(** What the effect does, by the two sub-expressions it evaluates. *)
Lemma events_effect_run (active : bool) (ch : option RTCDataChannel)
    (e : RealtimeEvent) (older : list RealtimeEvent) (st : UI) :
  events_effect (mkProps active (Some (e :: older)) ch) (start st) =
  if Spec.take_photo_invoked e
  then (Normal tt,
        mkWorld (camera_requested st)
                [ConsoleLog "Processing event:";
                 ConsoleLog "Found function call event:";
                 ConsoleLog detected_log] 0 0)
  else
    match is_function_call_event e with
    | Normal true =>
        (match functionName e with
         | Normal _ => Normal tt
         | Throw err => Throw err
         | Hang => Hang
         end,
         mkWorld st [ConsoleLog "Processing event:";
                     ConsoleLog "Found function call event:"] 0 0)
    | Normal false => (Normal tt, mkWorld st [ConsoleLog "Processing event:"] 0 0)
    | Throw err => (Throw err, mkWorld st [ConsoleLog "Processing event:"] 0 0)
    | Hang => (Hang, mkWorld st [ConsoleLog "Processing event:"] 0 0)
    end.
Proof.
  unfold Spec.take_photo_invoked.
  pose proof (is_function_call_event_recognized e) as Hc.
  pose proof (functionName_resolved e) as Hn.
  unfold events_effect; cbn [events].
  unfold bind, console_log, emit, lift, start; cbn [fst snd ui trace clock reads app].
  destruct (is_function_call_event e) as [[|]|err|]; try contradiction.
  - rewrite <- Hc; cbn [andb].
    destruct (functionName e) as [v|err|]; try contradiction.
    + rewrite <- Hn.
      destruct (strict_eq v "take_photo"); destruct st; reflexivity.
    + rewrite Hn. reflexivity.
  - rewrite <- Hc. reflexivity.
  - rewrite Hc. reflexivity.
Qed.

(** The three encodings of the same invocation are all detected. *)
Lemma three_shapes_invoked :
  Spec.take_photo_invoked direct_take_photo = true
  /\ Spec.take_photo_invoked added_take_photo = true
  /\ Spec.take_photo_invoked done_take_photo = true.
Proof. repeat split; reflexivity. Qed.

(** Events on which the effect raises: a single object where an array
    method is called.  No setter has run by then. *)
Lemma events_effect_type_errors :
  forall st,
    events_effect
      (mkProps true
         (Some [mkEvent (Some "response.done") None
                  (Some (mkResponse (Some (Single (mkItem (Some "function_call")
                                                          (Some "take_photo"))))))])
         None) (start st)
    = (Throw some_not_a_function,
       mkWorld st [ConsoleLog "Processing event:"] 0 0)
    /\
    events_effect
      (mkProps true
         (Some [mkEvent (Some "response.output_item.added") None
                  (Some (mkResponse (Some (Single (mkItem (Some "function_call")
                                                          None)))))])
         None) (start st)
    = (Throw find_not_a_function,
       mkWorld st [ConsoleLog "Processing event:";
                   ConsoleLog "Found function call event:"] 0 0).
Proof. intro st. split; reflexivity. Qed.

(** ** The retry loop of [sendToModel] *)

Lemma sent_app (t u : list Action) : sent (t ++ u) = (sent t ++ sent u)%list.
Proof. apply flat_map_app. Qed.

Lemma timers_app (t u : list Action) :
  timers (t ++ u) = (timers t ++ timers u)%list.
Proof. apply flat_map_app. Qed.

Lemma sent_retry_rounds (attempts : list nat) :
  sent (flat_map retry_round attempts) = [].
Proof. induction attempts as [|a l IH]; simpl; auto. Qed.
● ● ●
> [TASK ITEM]:
Once each line with "older" in the entries is counted, state the total and nothing else.

> [OUTPUT OF THE TASK]:
2